● EXERCISE PROMPT
Please return the lines below verbatim, beginning at the one that has "(stdin s)) as Hf." and stopping after the one that has "unfold prompt_float. simpl.", and add no other lines.

● PROVIDED DATA
Lemma prompt_float_from_spec msg lines :
  match snd (prompt_float_from msg lines) with
  | Some (val, rest) =>
      num_lt val num_zero = false
      /\ exists skipped l,
           lines = skipped ++ l :: rest
           /\ float_of_str (strip l) = Some val
           /\ Forall not_a_number skipped
  | None => Forall not_a_number lines
  end.
Proof.
  induction lines as [|l lines IH]; simpl; [constructor|].
  destruct (float_of_str (strip l)) as [val|] eqn:Hl.
  - destruct (num_lt val num_zero) eqn:Hv.
    + destruct (prompt_float_from msg lines) as [out [[v rest]|]]; simpl in *.
      * destruct IH as (Hv' & skipped & l' & -> & Hl' & Hs). split; [done|].
        exists (l :: skipped), l'. repeat split; try done.
        constructor; [|done]. unfold not_a_number. by rewrite Hl.
      * constructor; [|done]. unfold not_a_number. by rewrite Hl.
    + simpl. split; [done|]. exists [], l. repeat split; try done.
  - destruct (prompt_float_from msg lines) as [out [[v rest]|]]; simpl in *.
    + destruct IH as (Hv' & skipped & l' & -> & Hl' & Hs). split; [done|].
      exists (l :: skipped), l'. repeat split; try done.
      constructor; [|done]. unfold not_a_number. by rewrite Hl.
    + constructor; [|done]. unfold not_a_number. by rewrite Hl.
Qed.

Lemma prompt_date_from_spec msg fmt lines :
  match snd (prompt_date_from msg fmt lines) with
  | Some (val, rest) =>
      (exists v, strptime val fmt = Ok v)
      /\ exists skipped l,
           lines = skipped ++ l :: rest
           /\ val = strip l
           /\ Forall (fun l' => raises (strptime (strip l') fmt)) skipped
  | None => Forall (fun l' => raises (strptime (strip l') fmt)) lines
  end.
Proof.
  induction lines as [|l lines IH]; simpl; [constructor|].
  destruct (strptime (strip l) fmt) as [v|e] eqn:Hl; simpl.
  - split; [by exists v|]. exists [], l. repeat split; try done.
  - destruct (prompt_date_from msg fmt lines) as [out [[v rest]|]]; simpl in *.
    + destruct IH as (Hv' & skipped & l' & -> & Hl' & Hs). split; [done|].
      exists (l :: skipped), l'. repeat split; try done.
      constructor; [|done]. by rewrite Hl.
    + constructor; [|done]. by rewrite Hl.
Qed.


Lemma add_turn ttype added s :
  tag ttype ->
  match add ttype added s with
  | (inl _, s') => added_turn ttype added s s'
  | (inr e, s') => idle_end e s s'
  end.
Proof.
  intros Ht. unfold add, sh_bind, prompt_float.
  pose proof (prompt_float_from_spec "Amount: " (stdin s)) as Hf.
  destruct (prompt_float_from _ (stdin s)) as [out1 [[amt rest1]|]]; simpl in *;
    [|by repeat split; auto].
  destruct Hf as (Hamt & sk1 & l1 & Hl1 & _ & _).
  unfold prompt_date. simpl.
  pose proof (prompt_date_from_spec "Date (YYYY-MM-DD): " fmt_Y_m_d rest1) as Hd.
  destruct (prompt_date_from _ _ rest1) as [out2 [[dt rest2]|]]; simpl in *;
    [|by repeat split; auto].
  destruct Hd as ([v Hv] & sk2 & l2 & Hl2 & _ & _).
  unfold input. simpl. destruct rest2 as [|desc rest3]; simpl; [by repeat split; auto|].
  assert (Hvalid : valid ttype amt dt).
  { repeat split; eauto using strptime_date_inv. }
  unfold call. simpl.
  destruct (add_transaction ttype amt dt desc (state s)) as [[[]|e] w'] eqn:Ha; simpl.
  - exists amt, dt, desc, (out1 ++ out2 ++ [Prompt "Description: "]).
    rewrite Ha. simpl.
    split; [done|]. split; [done|]. split; [by rewrite <- !app_assoc|].
    rewrite Hl1, Hl2, !length_app. simpl. rewrite !length_app. simpl. lia.
  - exists amt, dt, desc, (out1 ++ out2 ++ [Prompt "Description: "]).
    rewrite Ha. simpl. unfold add_transaction_error.
    rewrite (Transaction_init_Ok _ _ _ desc Hvalid).
    split; [done|]. split; [done|]. split; [by rewrite <- !app_assoc|].
    rewrite Hl1, Hl2, !length_app. simpl. rewrite !length_app. simpl. lia.
Qed.

Lemma set_limit_turn s :
  match menu_set_limit s with
  | (inl _, s') => limit_turn s s'
  | (inr e, s') => idle_end e s s'
  end.
Proof.
  unfold menu_set_limit, sh_bind, prompt_date.
  pose proof (prompt_date_from_spec "Month (YYYY-MM): " fmt_Y_m (stdin s)) as Hd.
  destruct (prompt_date_from _ _ (stdin s)) as [out1 [[month rest1]|]]; simpl in *;
    [|by repeat split; auto].
  destruct Hd as ([v Hv] & sk1 & l1 & Hl1 & _ & _).
  unfold prompt_float. simpl.
  pose proof (prompt_float_from_spec "Limit amount: " rest1) as Hf.
  destruct (prompt_float_from _ rest1) as [out2 [[limit rest2]|]]; simpl in *;
    [|by repeat split; auto].
  destruct Hf as (Hlim & sk2 & l2 & Hl2 & _ & _).
  assert (Hm : accepted_month month) by eauto using strptime_month_inv.
  unfold call. simpl.
  destruct (set_limit month limit (state s)) as [[[]|e] w'] eqn:Ha; simpl.
  - exists month, limit, (out1 ++ out2). rewrite Ha. simpl.
    split; [done|]. split; [done|]. split; [done|].
    split; [by rewrite <- !app_assoc|].
    rewrite Hl1, Hl2, !length_app. simpl. rewrite !length_app. simpl. lia.
  - exists month, limit, (out1 ++ out2). rewrite Ha. simpl.
    unfold set_limit_error. rewrite Hv.
    split; [done|]. split; [done|]. split; [done|].
    split; [by rewrite <- !app_assoc|].
    rewrite Hl1, Hl2, !length_app. simpl. rewrite !length_app. simpl. lia.
Qed.

Lemma menu_eof clock s :
  stdin s = [] ->
  exists out, menu clock s = (inr EOFError, {| state := state s; stdin := []; stdout := out |}).
Proof.
  intros Hs. unfold menu, sh_bind, print, write, input. simpl. rewrite Hs. eauto.
Qed.

Lemma menu_choice clock s l rest :
  stdin s = l :: rest ->
  menu clock s =
  (if decide (strip l = "1") then add "income" "Income added."
   else if decide (strip l = "2") then add "expense" "Expense added."
   else if decide (strip l = "3") then menu_set_limit
   else if decide (strip l = "4") then menu_summary clock
   else if decide (strip l = "5") then menu_months
   else if decide (strip l = "6") then sh_bind (print "Bye.") (fun _ => stop Exit)
   else print "Invalid.") (chosen s rest).
Proof.
  intros Hs. unfold menu, sh_bind, print, write, input. simpl. rewrite Hs. simpl.
  unfold chosen. by rewrite <- !app_assoc.
Qed.

Lemma menu_summary_turn clock s :
  match menu_summary clock s with
  | (inl _, s') => state s' = state s /\ (length (stdin s') < length (stdin s))%nat
  | (inr e, s') => state s' = state s /\ e = EOFError /\ stdin s' = []
  end.
Proof.
  unfold menu_summary, sh_bind, input. destruct (stdin s) as [|l rest] eqn:Hs; simpl; [done|].
  unfold call. simpl.
  pose proof (summary_world (state s) (clock rest)
    (if decide (strip l = EmptyString) then None else Some (strip l))) as Hro.
  destruct (summary _ _ (state s)) as [[r|e] w] eqn:Hsum; simpl in *; subst w;
    unfold sh_bind, print, write; simpl; (split; [done|lia]).
Qed.

Lemma menu_turn clock s :
  match menu clock s with
  | (inl _, s') =>
      (length (stdin s') < length (stdin s))%nat
      /\ (state s' = state s \/ world_turn (state s) (state s'))
  | (inr e, s') =>
      state s' = state s /\ (e = Exit \/ e = EOFError \/ e = Hang)
  end.
Proof.
  destruct (stdin s) as [|l rest] eqn:Hs.
  { destruct (menu_eof clock s Hs) as [out ->]. simpl. auto. }
  rewrite (menu_choice clock s l rest Hs).
  assert (Hlen : length (stdin (chosen s rest)) = length rest) by done.
  repeat case_decide.
  - pose proof (add_turn "income" "Income added." (chosen s rest) (or_introl eq_refl)) as Ht.
    destruct (add _ _ _) as [[[]|e] s']; simpl in *.
    + destruct Ht as (amt & dt & desc & out & Hv & Ha & _ & Hl). simpl in *.
      split; [lia|]. right. rewrite Ha. by apply turn_add.
    + destruct Ht as (? & [->| ->] & _); auto.
  - pose proof (add_turn "expense" "Expense added." (chosen s rest) (or_intror eq_refl)) as Ht.
    destruct (add _ _ _) as [[[]|e] s']; simpl in *.
    + destruct Ht as (amt & dt & desc & out & Hv & Ha & _ & Hl). simpl in *.
      split; [lia|]. right. rewrite Ha. by apply turn_add.
    + destruct Ht as (? & [->| ->] & _); auto.
  - pose proof (set_limit_turn (chosen s rest)) as Ht.
    destruct (menu_set_limit _) as [[[]|e] s']; simpl in *.
    + destruct Ht as (month & limit & out & Hm & Hlim & Ha & _ & Hl). simpl in *.
      split; [lia|]. right. rewrite Ha. by apply turn_limit.
    + destruct Ht as (? & [->| ->] & _); auto.
  - pose proof (menu_summary_turn clock (chosen s rest)) as Ht.
    destruct (menu_summary _ _) as [[[]|e] s']; simpl in *.
    + destruct Ht as [-> Hl]. split; [lia|]. by left.
    + destruct Ht as (-> & -> & _). auto.
  - unfold menu_months, sh_bind, call, months, bind, get_self, ret. simpl. split; [lia|by left].
  - simpl. auto.
  - simpl. split; [lia|by left].
Qed.


Lemma main_loop_runs fuel clock s :
  (length (stdin s) < fuel)%nat ->
  exists e s',
    main_loop fuel clock s = Some (e, s')
    /\ (e = Exit \/ e = EOFError \/ e = Hang)
    /\ rtc world_turn (state s) (state s').
Proof.
  revert s. induction fuel as [|fuel IH]; intros s Hlen; [lia|]. simpl.
  pose proof (menu_turn clock s) as Ht.
  destruct (menu clock s) as [[[]|e] s1].
  - destruct Ht as [Hl Hw].
    destruct (IH s1) as (e & s' & -> & He & Hr); [lia|].
    exists e, s'. split; [done|]. split; [done|].
    destruct Hw as [<-|Hw]; [done|]. by eapply rtc_l.
  - destruct Ht as [Hw He]. exists e, s1. rewrite Hw. done.
Qed.

Lemma main_loop_more_fuel fuel fuel' clock s r :
  main_loop fuel clock s = Some r -> (fuel <= fuel')%nat -> main_loop fuel' clock s = Some r.
Proof.
  revert fuel' s. induction fuel as [|fuel IH]; intros fuel' s; simpl; [done|].
  intros Hr Hf. destruct fuel' as [|fuel']; [lia|]. simpl.
  destruct (menu clock s) as [[[]|e] s1]; [|done]. apply IH; [done|lia].
Qed.

Lemma world_turn_step w w' : world_turn w w' -> step w w'.
Proof. intros [ttype amt dt desc w0 _|month limit w0 _ _]; constructor. Qed.

Lemma world_turn_session_ok w w' : world_turn w w' -> session_ok w -> session_ok w'.
Proof.
  intros Ht%world_turn_step (Hok & Hr & Hf).
  split; [|split].
  - by eapply step_store_ok.
  - by eapply step_restarts.
  - by rewrite (step_data_file _ _ Ht).
Qed.

Lemma world_turn_limits_ok w w' : world_turn w w' -> limits_ok w -> limits_ok w'.
Proof.
  unfold limits_ok. intros [ttype amt dt desc w0 Hv|month limit w0 Hm Hl] Hok.
  - by rewrite (add_transaction_Ok _ _ _ _ _ Hv), save_self.
  - rewrite (set_limit_Ok _ _ _ Hm), save_self. simpl.
    by apply map_Forall_insert_2.
Qed.

Lemma world_turn_other_files w w' path :
  world_turn w w' -> path <> data_file (self w) -> disk w' !! path = disk w !! path.
Proof.
  intros [ttype amt dt desc w0 Hv|month limit w0 Hm Hl] Hp.
  - rewrite (add_transaction_Ok _ _ _ _ _ Hv). by rewrite save_other_files.
  - rewrite (set_limit_Ok _ _ _ Hm). by rewrite save_other_files.
Qed.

● RESPONSE BOX
  pose proof (prompt_float_from_spec "Amount: " (stdin s)) as Hf.
  destruct (prompt_float_from _ (stdin s)) as [out1 [[amt rest1]|]]; simpl in *;
    [|by repeat split; auto].
  destruct Hf as (Hamt & sk1 & l1 & Hl1 & _ & _).
  unfold prompt_date. simpl.
  pose proof (prompt_date_from_spec "Date (YYYY-MM-DD): " fmt_Y_m_d rest1) as Hd.
  destruct (prompt_date_from _ _ rest1) as [out2 [[dt rest2]|]]; simpl in *;
    [|by repeat split; auto].
  destruct Hd as ([v Hv] & sk2 & l2 & Hl2 & _ & _).
  unfold input. simpl. destruct rest2 as [|desc rest3]; simpl; [by repeat split; auto|].
  assert (Hvalid : valid ttype amt dt).
  { repeat split; eauto using strptime_date_inv. }
  unfold call. simpl.
  destruct (add_transaction ttype amt dt desc (state s)) as [[[]|e] w'] eqn:Ha; simpl.
  - exists amt, dt, desc, (out1 ++ out2 ++ [Prompt "Description: "]).
    rewrite Ha. simpl.
    split; [done|]. split; [done|]. split; [by rewrite <- !app_assoc|].
    rewrite Hl1, Hl2, !length_app. simpl. rewrite !length_app. simpl. lia.
  - exists amt, dt, desc, (out1 ++ out2 ++ [Prompt "Description: "]).
    rewrite Ha. simpl. unfold add_transaction_error.
    rewrite (Transaction_init_Ok _ _ _ desc Hvalid).
    split; [done|]. split; [done|]. split; [by rewrite <- !app_assoc|].
    rewrite Hl1, Hl2, !length_app. simpl. rewrite !length_app. simpl. lia.
Qed.

Lemma set_limit_turn s :
  match menu_set_limit s with
  | (inl _, s') => limit_turn s s'
  | (inr e, s') => idle_end e s s'
  end.
Proof.
  unfold menu_set_limit, sh_bind, prompt_date.
  pose proof (prompt_date_from_spec "Month (YYYY-MM): " fmt_Y_m (stdin s)) as Hd.
  destruct (prompt_date_from _ _ (stdin s)) as [out1 [[month rest1]|]]; simpl in *;
    [|by repeat split; auto].
  destruct Hd as ([v Hv] & sk1 & l1 & Hl1 & _ & _).
  unfold prompt_float. simpl.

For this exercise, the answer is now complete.